Extracted entries section start

Lemma statement_run st : statement st -> Forall solid_token st -> run 1 st = 1.
Proof.
  intros [b Hs Hh|h b Hh Hc] Ht.
  - apply Forall_app in Ht as [Hb _]. rewrite run_app.
    destruct (run_headless b 1) as [->|[->|[->| ->]]]; [by left|done|done|by apply headless_head|done..].
  - apply Forall_app in Ht as [_ Ht]. apply Forall_app in Ht as [Hb _].
    change trigger_end with ([tkSEMI; tkEND] ++ [tkSEMI]). rewrite run_app, app_assoc, run_app.
    rewrite (head_from_run 1 h) by (by apply head_from_1).
    assert (Hse : Forall solid_token [tkSEMI; tkEND]) by (repeat constructor; done).
    destruct (run_inside (b ++ [tkSEMI; tkEND]) [] 5 ends_nil) as [[_ [a' E]]|[[-> _]|[_ [_ H]]]]; [by apply Forall_app|done| |done|].
    + symmetry in E. cbn [app] in E. by apply snoc_pair_inv in E as [_ [=]].
    + by destruct (H b).
Qed.

Lemma run_statements ts : Forall solid_token ts -> run 1 ts = 1 ->
  exists sts, ts = concat sts /\ Forall statement sts.
Proof.
  induction (well_founded_ltof _ (@length Z) ts) as [ts _ IH]. intros Ht Hr.
  destruct (decide (ts = [])) as [->|Hn]; [by exists []|].
  assert (Hgo : forall st r, ts = st ++ r -> st <> [] -> statement st -> run 1 r = 1 ->
    exists sts, ts = concat sts /\ Forall statement sts).
  { intros st r -> Hne Hst Hr1. apply Forall_app in Ht as [_ Ht].
    destruct (IH r) as (sts & -> & Hsts); [|done|done|].
    - unfold ltof. rewrite length_app. destruct st; [done|]. simpl. lia.
    - exists (st :: sts). split; [done|]. by constructor. }
  destruct (run_outside ts 1) as [(b & r & -> & Hb & Hh & Hr1)|(h & r & -> & Hh & Hr5)]; [by left|done..| |].
  - apply (Hgo (b ++ [tkSEMI]) r); [by rewrite <- app_assoc| |constructor; [done|by apply headless_head]|done].
    by intros [_ [=]]%app_eq_nil.
  - apply Forall_app in Ht as [_ Ht].
    destruct (run_to_end r [] 5 ends_nil Ht) as (b & r' & E & Hc & Hr1); [|done|].
    { intros (s1 & s2 & E). by destruct s1. }
    cbn [app] in E. subst r. apply (Hgo (h ++ b ++ trigger_end) r'); [by rewrite <- !app_assoc| | |done].
    + intros [_ [_ [=]]%app_eq_nil]%app_eq_nil.
    + apply st_trigger; [by apply head_from_1|done].
Qed.

Lemma concat_run sts : Forall statement sts -> Forall solid_token (concat sts) -> run 1 (concat sts) = 1.
Proof.
  induction 1 as [|st sts Hst _ IH]; intros Ht; [done|]. cbn [concat] in *.
  apply Forall_app in Ht as [Ht1 Ht2]. rewrite run_app, statement_run by done. by apply IH.
Qed.

(** Blanks do not change the state, and from the first other token on the states 0 and 1
    are alike. *)
Lemma step_blank q : 0 <= q <= 7 -> step q tkWS = q.
Proof. intros. eight q; done. Qed.

Lemma run_solid q ts : 0 <= q <= 7 -> Forall (fun t => 0 <= t <= 7) ts -> run q ts = run q (solid ts).
Proof.
  intros Hq Ht. revert q Hq. induction Ht as [|t ts Ht _ IH]; intros q Hq; [done|].
  change (run (step q t) ts = run q (solid (t :: ts))). rewrite filter_cons. case_decide as Hw.
  - apply IH. by apply next_state_step.
  - destruct (Z.eq_dec t tkWS) as [->|]; [|tauto]. rewrite step_blank by done. by apply IH.
Qed.

Lemma solid_tokens ts : Forall (fun t => 0 <= t <= 7) ts -> Forall solid_token (solid ts).
Proof.
  intros Ht. apply list.Forall_forall. intros t [Hw Hin]%list_elem_of_filter.
  rewrite list.Forall_forall in Ht. split; [by apply Ht|done].
Qed.

Lemma run_started q ts : 1 <= q <= 7 -> Forall solid_token ts -> 1 <= run q ts <= 7.
Proof.
  intros Hq Ht. revert q Hq. induction Ht as [|t ts [Ht Hw] _ IH]; intros q Hq; [done|].
  apply IH. unfold tkWS in Hw. assert (Hq' : 0 <= q <= 7) by lia. eight q; eight t; try lia; vm_compute; done.
Qed.

Lemma run_0 ts : Forall solid_token ts -> ts <> [] -> run 0 ts = run 1 ts.
Proof.
  intros Ht Hn. destruct Ht as [|t ts [Ht Hw] _]; [done|]. unfold run. cbn [foldl]. f_equal.
  unfold tkWS in Hw. eight t; done.
Qed.

(** The state at the end tells which tokens were read. *)
Lemma state_empty ts : Forall (fun t => 0 <= t <= 7) ts -> run 0 ts = 0 <-> solid ts = [].
Proof.
  intros Ht. rewrite run_solid by done. pose proof (solid_tokens ts Ht) as Hs. split; [|by intros ->].
  intros H. destruct (decide (solid ts = [])) as [|Hn]; [done|]. rewrite run_0 in H by done.
  pose proof (run_started 1 (solid ts) ltac:(lia) Hs). lia.
Qed.

Lemma state_complete ts : Forall (fun t => 0 <= t <= 7) ts -> run 0 ts = 1 <-> statements ts.
Proof.
  intros Ht. pose proof (solid_tokens ts Ht) as Hs. rewrite run_solid by done. unfold statements. split.
  - intros H. destruct (decide (solid ts = [])) as [E|Hn]; [by rewrite E in H|]. rewrite run_0 in H by done.
    destruct (run_statements _ Hs H) as (sts & E & Hsts). exists sts. split_and!; [|done..]. intros ->. done.
  - intros (sts & Hn & E & Hsts). rewrite E in *. rewrite run_0.
    + by apply concat_run.
    + done.
    + destruct sts as [|st sts]; [done|]. apply list.Forall_cons in Hsts as [Hst _]. cbn [concat].
      intros [-> _]%app_eq_nil. inversion Hst as [b ? ? Eb|h b ? ? Eb].
      * by apply app_eq_nil in Eb as [_ [=]].
      * apply app_eq_nil in Eb as [_ [_ [=]]%app_eq_nil].
Qed.

(** What the second byte of the result asks for completes the text. *)
Lemma state_missing ts yy : Forall (fun t => 0 <= t <= 7) ts -> statemap !! Z.to_nat (run 0 ts) = Some yy ->
  (run 0 ts <= 1 -> yy = 0) /\ (1 < run 0 ts -> 1 <= yy <= 3 /\ statements (ts ++ missing yy)).
Proof.
  intros Ht Hy. pose proof (run_range 0 ts ltac:(lia) Ht) as Hr.
  assert (Hm : 1 < run 0 ts -> run (run 0 ts) (missing yy) = 1 /\ 1 <= yy <= 3).
  { intros Hlt. revert Hy Hr Hlt. generalize (run 0 ts). intros q Hy Hr Hlt.
    eight q; try lia; vm_compute in Hy; injection Hy as <-; by vm_compute. }
  split.
  - intros Hle. assert (run 0 ts = 0 \/ run 0 ts = 1) as [E|E] by lia; rewrite E in Hy; vm_compute in Hy; congruence.
  - intros Hlt. destruct (Hm Hlt) as [H1 H2]. split; [done|]. apply state_complete; [|by rewrite run_app].
    apply Forall_app. split; [done|]. unfold missing. repeat case_cond; repeat constructor; done.
Qed.

(** ** The result *)

Lemma i64_wrap x k : i64 (x + k * 2 ^ 64) = i64 x.
Proof.
  unfold i64. replace (x + k * 2 ^ 64 + 2 ^ 63) with (x + 2 ^ 63 + k * 2 ^ 64) by ring.
  by rewrite Z.mod_add.
Qed.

Extracted entries section end

Brief | Could you reproduce, exactly, every line above from the line with "intros Ht. pose" to the line with "assert (Hm : 1", and no other line? Both ends count.

Response to this exercise |
  intros Ht. pose proof (solid_tokens ts Ht) as Hs. rewrite run_solid by done. unfold statements. split.
  - intros H. destruct (decide (solid ts = [])) as [E|Hn]; [by rewrite E in H|]. rewrite run_0 in H by done.
    destruct (run_statements _ Hs H) as (sts & E & Hsts). exists sts. split_and!; [|done..]. intros ->. done.
  - intros (sts & Hn & E & Hsts). rewrite E in *. rewrite run_0.
    + by apply concat_run.
    + done.
    + destruct sts as [|st sts]; [done|]. apply list.Forall_cons in Hsts as [Hst _]. cbn [concat].
      intros [-> _]%app_eq_nil. inversion Hst as [b ? ? Eb|h b ? ? Eb].
      * by apply app_eq_nil in Eb as [_ [=]].
      * apply app_eq_nil in Eb as [_ [_ [=]]%app_eq_nil].
Qed.

(** What the second byte of the result asks for completes the text. *)
Lemma state_missing ts yy : Forall (fun t => 0 <= t <= 7) ts -> statemap !! Z.to_nat (run 0 ts) = Some yy ->
  (run 0 ts <= 1 -> yy = 0) /\ (1 < run 0 ts -> 1 <= yy <= 3 /\ statements (ts ++ missing yy)).
Proof.
  intros Ht Hy. pose proof (run_range 0 ts ltac:(lia) Ht) as Hr.
  assert (Hm : 1 < run 0 ts -> run (run 0 ts) (missing yy) = 1 /\ 1 <= yy <= 3).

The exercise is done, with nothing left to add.